Take the data below and copy exactly the lines starting at the one with "e <- content_at ix ;; ret (is_dir e)." and finishing at the one with "A shallow embedding of [Frontend/src/FileBrowser.tsx]", both included.

RECORDS TO PROCESS section start

(** One iteration of the [for] loop of [saveAnimationFromSerial]. *)
Definition save_frame (buff : list Z) (a : animation) (i : Z) : animation :=
  let baseIndex := u8 (i * FRAME_SIZE + 2) in
  let a1 :=
    set_frame a i
      (mkFrame (rd buff baseIndex) (rd buff (baseIndex + 1))
         (rd buff (baseIndex + 2))
         (be32 (rd buff (baseIndex + 3)) (rd buff (baseIndex + 4))
            (rd buff (baseIndex + 5)) (rd buff (baseIndex + 6)))) in
  if i =? rd buff 1 - 1 then set_time a1 (f_time (get_frame a1 i)) else a1.

(** The local [_a] of [saveAnimationFromSerial] once the loop is over.
    [_a] is not initialised: [junk] is what it holds on entry. *)
Definition parse_animation (buff : list Z) (junk : animation) : animation :=
  fold_left (save_frame buff) (upto (rd buff 1))
    (set_frameCount junk (rd buff 1)).

(** The keyframe that the bytes of [buff] from [i * FRAME_SIZE + 2] on
    spell out. *)
Definition frame_at (buff : list Z) (i : Z) : frame :=
  let b := i * FRAME_SIZE + 2 in
  mkFrame (rd buff b) (rd buff (b + 1)) (rd buff (b + 2))
    (be32 (rd buff (b + 3)) (rd buff (b + 4)) (rd buff (b + 5))
       (rd buff (b + 6))).

(** One iteration of the inner [for] loop of [handleDownloadRequest]. *)
Definition fill_frame (a : animation) (frameBuff : list Z) (fr : Z) : list Z :=
  let baseIndex := u8 (fr * FRAME_SIZE) in
  let f := get_frame a fr in
  let b0 := wr frameBuff baseIndex (color0 f) in
  let b1 := wr b0 (baseIndex + 1) (color1 f) in
  let b2 := wr b1 (baseIndex + 2) (color2 f) in
  let b3 := wr b2 (baseIndex + 3) (u8 (Z.shiftr (f_time f) 24)) in
  let b4 := wr b3 (baseIndex + 4) (u8 (Z.shiftr (f_time f) 16)) in
  let b5 := wr b4 (baseIndex + 5) (u8 (Z.shiftr (f_time f) 8)) in
  wr b5 (baseIndex + 6) (u8 (f_time f)).

(** [frameBuff] once it is filled.  The array has [frameCount * FRAME_SIZE]
    cells and is not initialised; the cells start at 0 here.  This is the
    payload for a frame count of at most [MAX_FRAMES]: above it the source
    reads past [_a.frames] and leaves cells unset, and nothing below relies
    on [frame_bytes] there. *)
Definition frame_bytes (a : animation) : list Z :=
  fold_left (fill_frame a) (upto (frameCount a))
    (repeat 0 (Z.to_nat (frameCount a * FRAME_SIZE))).

(** The bytes of one slot on the wire: the two header bytes and the
    keyframes. *)
Definition wire_bytes (slot : Z) (a : animation) : list Z :=
  [u8 slot; frameCount a] ++ frame_bytes a.

(** The wire encoding of one keyframe, in the spec's words: three colour
    bytes, then the timestamp, most significant byte first. *)
Definition keyframe_wire (f : frame) : list Z :=
  [color0 f; color1 f; color2 f;
   u8 (Z.shiftr (f_time f) 24); u8 (Z.shiftr (f_time f) 16);
   u8 (Z.shiftr (f_time f) 8); u8 (f_time f)].

(* ------------------------------------------------------------------ *)
(** ** Mode selector *)

Inductive state := IDLE | TRIGGERED | RELEASE.

(** The [static] locals of [buttonFSM]. *)
Record fsm := mkFsm {
  currentState : state;
  changeUP : bool;
  timer : Z;
  outputMode : Z
}.

Definition fsm_init : fsm := mkFsm IDLE false 0 0.

(** One call of [buttonFSM].  [up] and [dwn] are what [digitalRead] returns
    for the two pins during the call ([true] is HIGH: the pins have
    pull-ups, a pressed button reads LOW), [now] is [millis()]. *)
Definition buttonFSM (up dwn : bool) (now : Z) (s : fsm) : fsm :=
  match currentState s with
  | IDLE =>
      if negb up then mkFsm TRIGGERED true now (outputMode s)
      else if negb dwn then mkFsm TRIGGERED false now (outputMode s)
      else s
  | TRIGGERED =>
      if u32 (now - timer s) >? BTN_TIME then
        let out :=
          if changeUP s && negb up then
            u16 ((outputMode s + 1) mod DEFAULTS_COUNT)
          else if negb (changeUP s) && negb dwn then
            if outputMode s <? 1 then u16 (DEFAULTS_COUNT - 1)
            else u16 (outputMode s - 1)
          else outputMode s in
        mkFsm RELEASE (changeUP s) (timer s) out
      else s
  | RELEASE =>
      if up && dwn then mkFsm IDLE (changeUP s) (timer s) (outputMode s)
      else s
  end.

(** The pins and the clock as one call of [buttonFSM] sees them. *)
Record pins := mkPins { pin_up : bool; pin_dwn : bool; pin_now : Z }.

Definition fsm_step (s : fsm) (p : pins) : fsm :=
  buttonFSM (pin_up p) (pin_dwn p) (pin_now p) s.

(** Successive calls, one per element of the list. *)
Definition fsm_run (ps : list pins) (s : fsm) : fsm := fold_left fsm_step ps s.

(** The output one committed action leads to. *)
Definition mode_up (m : Z) : Z := if m =? DEFAULTS_COUNT - 1 then 0 else m + 1.
Definition mode_down (m : Z) : Z := if m =? 0 then DEFAULTS_COUNT - 1 else m - 1.

(** The level of the pin of the button that started a press: [up] wins when
    both are down, as in the [IDLE] case. *)
Definition trigger_pin (upward : bool) (p : pins) : bool :=
  if upward then pin_up p else pin_dwn p.
(** * Device file-system model and sorted proxy of [mu/interface/models.py]

    A shallow embedding of [DeviceFileSystem] (the list model that mirrors a
    directory of the remote device) and of [SortedFileSystem.lessThan] (the
    comparison the sorting proxy hands to Qt), followed by the properties
    of the specification that concern them.

    Python values are modelled as follows: [str] as [string], [int] as [Z],
    a listing tuple [(name, is_dir, size)] as the record [entry], a Python
    list as [list] with Python's indexing rules written out ([getitem]),
    an exception as the outcome [Raised].  The methods of the model run in a
    small monad [M] that threads the object's fields ([path], [content]),
    records the Qt signals emitted (and the text printed) in order, and
    propagates exceptions while keeping the state reached so far. *)

From Stdlib Require Import String Ascii List ZArith NArith Bool Lia Permutation Sorted.
Import ListNotations.
Local Open Scope string_scope.
Local Open Scope Z_scope.

(** ** Python values *)

Inductive exn : Type :=
| IndexError.

Inductive outcome (A : Type) : Type :=
| Return (a : A)
| Raised (e : exn).
Arguments Return {A} a.
Arguments Raised {A} e.

(** [l[i]] for a Python list: rows [0 .. n-1] count from the front, rows
    [-n .. -1] count from the back, anything else raises [IndexError]. *)
Definition getitem {A : Type} (l : list A) (i : Z) : outcome A :=
  let n := Z.of_nat (length l) in
  let k := if i <? 0 then i + n else i in
  if (k <? 0) || (n <=? k) then Raised IndexError
  else match nth_error l (Z.to_nat k) with
       | Some a => Return a
       | None => Raised IndexError
       end.

(** ["/".join(segments)] *)
Definition join (segments : list string) : string := String.concat "/" segments.

(** ** Qt values *)

(** A [QModelIndex] as far as this code observes it: [row()] and
    [column()].  The invalid index [QModelIndex()] has row and column -1. *)
Record QModelIndex : Type := createIndex { row : Z; column : Z }.

Definition invalid_index : QModelIndex := createIndex (-1) (-1).

(** [Qt.ItemDataRole] and [Qt.ItemFlag] constants used by the source. *)
Definition DisplayRole : Z := 0.
Definition DecorationRole : Z := 1.
Definition EditRole : Z := 2.
Definition ItemIsEditable : Z := 2.

Inductive IconType : Type :=
| Folder
| File.

(** What [data] hands back: a string, an icon, or Python's [None]. *)
Inductive QVariant : Type :=
| QString (s : string)
| QIcon (i : IconType)
| QInvalid.

(** ** The model's state *)

Record entry : Type := mk_entry { name : string; is_dir : bool; size : Z }.

Record DeviceFileSystem : Type := mk_model {
  path : list string;
  content : list entry
}.

(** Everything the model sends out: its three request signals,
    [dataChanged], and the line [setData] prints. *)
Inductive signal : Type :=
| list_files (p : string)
| delete (p : string)
| rename (old_path new_path : string)
| dataChanged (top_left bottom_right : QModelIndex)
| printed (args : list string).

(** ** The method monad *)

Definition M (A : Type) : Type :=
  DeviceFileSystem -> outcome A * DeviceFileSystem * list signal.

Definition ret {A : Type} (a : A) : M A := fun self => (Return a, self, []).

Definition bind {A B : Type} (m : M A) (f : A -> M B) : M B :=
  fun self =>
    match m self with
    | (Return a, self1, out1) =>
        match f a self1 with
        | (o, self2, out2) => (o, self2, (out1 ++ out2)%list)
        end
    | (Raised e, self1, out1) => (Raised e, self1, out1)
    end.

Notation "x <- m ;; k" := (bind m (fun x => k))
  (at level 61, m at next level, right associativity).
Notation "m ;;; k" := (bind m (fun _ => k))
  (at level 61, right associativity).

Definition lift {A : Type} (o : outcome A) : M A := fun self => (o, self, []).
Definition emit (sg : signal) : M unit := fun self => (Return tt, self, [sg]).
Definition get_path : M (list string) := fun self => (Return (path self), self, []).
Definition get_content : M (list entry) := fun self => (Return (content self), self, []).
Definition set_path (p : list string) : M unit :=
  fun self => (Return tt, mk_model p (content self), []).
Definition set_content (c : list entry) : M unit :=
  fun self => (Return tt, mk_model (path self) c, []).

(** The state a call leaves behind, what it emitted, and what it returned. *)
Definition state_after {A : Type} (m : M A) (self : DeviceFileSystem) : DeviceFileSystem :=
  snd (fst (m self)).
Definition emitted {A : Type} (m : M A) (self : DeviceFileSystem) : list signal :=
  snd (m self).
Definition result_of {A : Type} (m : M A) (self : DeviceFileSystem) : outcome A :=
  fst (fst (m self)).

(** ** DeviceFileSystem *)

(** [self.path.pop()]: raises on an empty list, else drops the last segment. *)
Definition path_pop : M string :=
  p <- get_path ;;
  match p with
  | [] => lift (Raised IndexError)
  | _ :: _ => set_path (removelast p) ;;; ret (last p "")
  end.

(** [self.path.append(x)] *)
Definition path_append (x : string) : M unit :=
  p <- get_path ;; set_path (p ++ [x])%list.

(** [self.content[index.row()]] *)
Definition content_at (index : QModelIndex) : M entry :=
  c <- get_content ;; lift (getitem c (row index)).

Definition invalidate : M unit :=
  p <- get_path ;; emit (list_files (join p)).

(** [self.content] and the caller's [files] are one list object in the
    source; the model is the only one to use it afterwards, so the field
    holds the list by value here. *)
Definition on_ls (files : list entry) : M unit :=
  set_content files ;;;
  p <- get_path ;;
  (if 0 <? Z.of_nat (length p)
   then c <- get_content ;; set_content (c ++ [mk_entry ".." true 1])%list
   else ret tt) ;;;
  c <- get_content ;;
  emit (dataChanged (createIndex 0 0) (createIndex 0 (Z.of_nat (length c)))).

Definition on_ls_fail : M unit :=
  set_content [] ;;;
  emit (dataChanged (createIndex 0 0) (createIndex 0 0)).

Definition on_mv (file new_file : string) : M unit := invalidate.
Definition on_mv_fail (file new_file : string) : M unit := invalidate.
Definition on_delete (file : string) : M unit := invalidate.
Definition on_delete_fail (file : string) : M unit := invalidate.

Definition do_delete (file : string) : M unit :=
  p <- get_path ;; emit (delete ((join p ++ "/") ++ file)).

Definition rowCount (parent : QModelIndex) : M Z :=
  c <- get_content ;; ret (Z.of_nat (length c)).

Definition columnCount (parent : QModelIndex) : M Z := ret 1.

(** [QAbstractListModel.index(row)], with the defaults [column = 0] and
    [parent = QModelIndex()]: the index of the row when [hasIndex] holds,
    the invalid index otherwise. *)
Definition index (r : Z) : M QModelIndex :=
  rows <- rowCount invalid_index ;;
  cols <- columnCount invalid_index ;;
  if (0 <=? r) && (r <? rows) && (0 <? cols)
  then ret (createIndex r 0)
  else ret invalid_index.

Definition is_directory (ix : QModelIndex) : M bool :=
  e <- content_at ix ;; ret (is_dir e).

Definition enter_directory (ix : QModelIndex) : M QModelIndex :=
  e <- content_at ix ;;
  (if name e =? ".." then path_pop ;;; ret tt
   else if is_dir e then path_append (name e)
   else ret tt)%string ;;;
  p <- get_path ;;
  emit (list_files (join p)) ;;;
  index (-1).
(** * VRIL-Storage: the drive browser's item store and mutation engine

    A shallow embedding of [Frontend/src/FileBrowser.tsx] and of the data
    shapes of [Frontend/src/api.tsx].  The React component keeps its state in
    hooks; here the hooks that matter are fields of one record ([Browser]) and
    every handler is a function from that record to the next one.

    Conventions of the embedding:
    - a JS [number] used as an id is a [Z]; [number | null] is [option Z];
    - a JS [Set<number>] is the list of its elements in insertion order
      ([IdSet]), which is also the order [forEach] and [Array.from] visit;
    - strings are [string]s of code units below 256, compared code unit by
      code unit as JS does;
    - the recursive closures that walk the folder tree take a fuel argument
      and return [None] when it runs out; the handlers give them
      [S (length folders)], which is shown to be always enough. *)

From Stdlib Require Import List ZArith Bool String Ascii Lia Sorted Permutation.
Import ListNotations.
Local Open Scope Z_scope.
Local Open Scope bool_scope.

(** ** JavaScript primitives *)

(** [a ?? b] *)
Definition nullish {A : Type} (a b : option A) : option A :=
  match a with
  | Some _ => a
  | None => b
  end.

(** [p === x] for [p : number | null] and [x : number] *)
Definition is_id (p : option Z) (x : Z) : bool :=
  match p with
  | Some q => q =? x
  | None => false
  end.

(** [p === q] for two values of type [number | null] *)
Definition same_ref (p q : option Z) : bool :=
  match p, q with
  | Some a, Some b => a =? b
  | None, None => true
  | _, _ => false
  end.

(** truthiness of a [number | null]: [null] and [0] are falsy *)
Definition truthy (p : option Z) : bool :=
  match p with
  | Some a => negb (a =? 0)
  | None => false
  end.

(** [arr.includes(x)] on an array of numbers *)
Definition includes (arr : list Z) (x : Z) : bool := existsb (Z.eqb x) arr.

(** [Set<number>]: elements in insertion order, without repetition. *)
Definition IdSet := list Z.

Definition has (s : IdSet) (x : Z) : bool := existsb (Z.eqb x) s.

Definition add (s : IdSet) (x : Z) : IdSet := if has s x then s else s ++ [x].

(** [xs.forEach(f)] where the callback may fail to return (fuel) and threads
    the captured mutable state [S]. *)
Fixpoint forEachM {A S : Type} (f : A -> S -> option S) (xs : list A) (s : S)
  : option S :=
  match xs with
  | [] => Some s
  | x :: xs' =>
      match f x s with
      | Some s' => forEachM f xs' s'
      | None => None
      end
  end.

(** ** Data model ([api.tsx]) *)

Module DriveFolder.
Record t := mk {
  id : Z;
  name : string;
  parentId : option Z;
  trashed : bool;
  originalParentId : option Z
}.
End DriveFolder.

Module DriveFile.
Record t := mk {
  id : Z;
  name : string;
  type : string;
  ownerId : Z;
  parentId : option Z;
  sizeBytes : Z;
  starred : bool;
  isShared : bool;
  trashed : bool;
  originalParentId : option Z;
  modifiedAt : string
}.
End DriveFile.

Record DriveState := mkState {
  rootFolderId : Z;
  folders : list DriveFolder.t;
  files : list DriveFile.t
}.

Inductive SortBy := SortName | SortModifiedAt.
Inductive SortDir := Asc | Desc.
Inductive DriveSection := MyDrive | Starred | Shared | Trash.

(** The hooks of the [FileBrowser] component that the handlers read or
    write. *)
Record Browser := mkBrowser {
  state : option DriveState;
  section : DriveSection;
  currentFolderId : option Z;
  sortBy : SortBy;
  sortDir : SortDir;
  search : string;
  selectedIds : list Z;
  newMenuOpen : bool;
  busy : bool
}.

(** [setState(...)], [setSelectedIds(...)], ... *)
Definition setState (s : option DriveState) (b : Browser) : Browser :=
  mkBrowser s (section b) (currentFolderId b) (sortBy b) (sortDir b)
            (search b) (selectedIds b) (newMenuOpen b) (busy b).

Definition setSection (x : DriveSection) (b : Browser) : Browser :=
  mkBrowser (state b) x (currentFolderId b) (sortBy b) (sortDir b)
            (search b) (selectedIds b) (newMenuOpen b) (busy b).

Definition setCurrentFolderId (x : option Z) (b : Browser) : Browser :=
  mkBrowser (state b) (section b) x (sortBy b) (sortDir b)
            (search b) (selectedIds b) (newMenuOpen b) (busy b).

Definition setSelectedIds (x : list Z) (b : Browser) : Browser :=
  mkBrowser (state b) (section b) (currentFolderId b) (sortBy b) (sortDir b)
            (search b) x (newMenuOpen b) (busy b).

Definition setNewMenuOpen (x : bool) (b : Browser) : Browser :=
  mkBrowser (state b) (section b) (currentFolderId b) (sortBy b) (sortDir b)
            (search b) (selectedIds b) x (busy b).

Definition setBusy (x : bool) (b : Browser) : Browser :=
  mkBrowser (state b) (section b) (currentFolderId b) (sortBy b) (sortDir b)
            (search b) (selectedIds b) (newMenuOpen b) x.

RECORDS TO PROCESS section end

### [RESPONSE TO THE EXERCISE]
  e <- content_at ix ;; ret (is_dir e).

Definition enter_directory (ix : QModelIndex) : M QModelIndex :=
  e <- content_at ix ;;
  (if name e =? ".." then path_pop ;;; ret tt
   else if is_dir e then path_append (name e)
   else ret tt)%string ;;;
  p <- get_path ;;
  emit (list_files (join p)) ;;;
  index (-1).
(** * VRIL-Storage: the drive browser's item store and mutation engine

    A shallow embedding of [Frontend/src/FileBrowser.tsx] and of the data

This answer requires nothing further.